- _What the task asks_:
Find every line in the records that holds the string "down". Copy each one.

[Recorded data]
+-------+

Lemma scan_correct word bit n : forall fuel pos i, (n < fuel)%nat -> 0 <= pos -> pos + Z.of_nat n < 2 ^ 63 ->
  index_of bit (down n word) = Some i ->
  bitpos_scan fuel (Z.shiftr (2 ^ Z.of_nat n) 1) word bit pos = Ok (pos + Z.of_nat i).
Proof.
  induction n as [|n IH]; intros fuel pos i Hf Hp Hm Hi; [done|]. destruct fuel as [|fuel]; [lia|]. cbn [bitpos_scan].
  assert (0 < 2 ^ Z.of_nat n) by (apply Z.pow_pos_nonneg; lia).
  assert (Z.shiftr (2 ^ Z.of_nat (S n)) 1 = 2 ^ Z.of_nat n) as ->.
  { rewrite Z.shiftr_div_pow2, Nat2Z.inj_succ, Z.pow_succ_r by lia. change (2 ^ 1) with 2. rewrite Z.mul_comm. by apply Z.div_mul. }
  rewrite (proj2 (Z.eqb_neq _ 0)) by lia. rewrite Z.land_comm, land_bit by lia. simpl in Hi.
  destruct (eqb (Z.testbit word (Z.of_nat n)) bit); [injection Hi as <-; f_equal; lia|].
  destruct (index_of bit (down n word)) as [j|] eqn:E; [|done]. injection Hi as <-. rewrite s64_id by lia.
  rewrite (IH fuel (pos + 1) j) by (done || lia). f_equal. lia.
Qed.

(** The word built from the bytes at [c], zero padded. *)
Lemma unbits_byte b : 0 <= b < 256 -> unbits (byte_bits b) = b.
Proof.
  intros Hb. assert (zall 256 (fun b => unbits (byte_bits b) =? b) = true) as H by (vm_compute; reflexivity).
  apply (zall_spec _ _ b) in H; [lia|done].
Qed.
Lemma unbits_app l1 l2 : unbits (l1 ++ l2) = unbits l1 * 2 ^ zlength l2 + unbits l2.
Proof. unfold unbits at 1. rewrite foldl_app. apply unbits_acc. Qed.

Lemma bitpos_load_correct s j : forall c rem post word done_,
  bytes_ok s -> s = c ++ rem ++ post -> (length done_ + j <= 8)%nat -> bytes_ok done_ -> word = unbits (bits_of done_) ->
  bitpos_load j s (zlength c) (zlength rem) word = Ok (unbits (bits_of (done_ ++ take j (rem ++ replicate j 0)))).
Proof.
  induction j as [|j IH]; intros c rem post word dn Hs -> Hl Hd ->; cbn [bitpos_load].
  { by rewrite app_nil_r. }
  pose proof (unbits_range (bits_of dn)) as Hr. rewrite length_bits_of in Hr.
  assert (unbits (bits_of dn) * 2 ^ 8 < 2 ^ 64) as Hlt.
  { assert (2 ^ Z.of_nat (8 * length dn) <= 2 ^ 56) by (apply Z.pow_le_mono_r; lia). lia. }
  rewrite (Z.shiftl_mul_pow2 _ 8), u_id by lia. destruct rem as [|b rem].
  - cbn [length]. change (Z.of_nat 0 =? 0) with true. cbn [negb].
    rewrite (IH c [] post _ (dn ++ [0])); [|done|done|len|apply Forall_app; split; [done|constructor; [lia|constructor]]|].
    + by rewrite <- app_assoc.
    + by rewrite bits_of_app, unbits_app, Z.add_0_r.
  - rewrite (proj2 (Z.eqb_neq _ 0)) by (cbn [length]; lia). cbn [negb]. rewrite <- app_comm_cons, get1_app by done.
    apply bytes_ok_app in Hs as Hs'. destruct Hs' as [_ Hbr]. apply Forall_cons_1 in Hbr as [Hb _].
    replace (zlength c + 1) with (zlength (c ++ [b])) by len. replace (zlength (b :: rem) - 1) with (zlength rem) by (cbn [length]; lia).
    rewrite (IH (c ++ [b]) rem post _ (dn ++ [b])); [|done|by rewrite <- app_assoc|len|apply Forall_app; split; [done|by constructor]|].
    + rewrite <- app_assoc. do 4 f_equal. cbn [take app]. f_equal. cbn [replicate].
      rewrite <- (take_app_le (rem ++ replicate j 0) [0]) by len. rewrite <- app_assoc. do 2 f_equal.
      change [0] with (replicate 1 0). rewrite <- replicate_add. by replace (j + 1)%nat with (S j) by lia.
    + rewrite bits_of_app, unbits_app. unfold bits_of at 3 4. cbn [map concat]. rewrite app_nil_r, unbits_byte by done.
      change (zlength (byte_bits b)) with 8. replace (unbits (bits_of dn) * 2 ^ 8) with (Z.shiftl (unbits (bits_of dn)) 8) by (rewrite Z.shiftl_mul_pow2; lia).
      rewrite Z.lor_comm, lor_shl_add by lia. rewrite Z.shiftl_mul_pow2 by lia. lia.
Qed.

+-------+

- _Solution to this exercise_:
  index_of bit (down n word) = Some i ->
  destruct (index_of bit (down n word)) as [j|] eqn:E; [|done]. injection Hi as <-. rewrite s64_id by lia.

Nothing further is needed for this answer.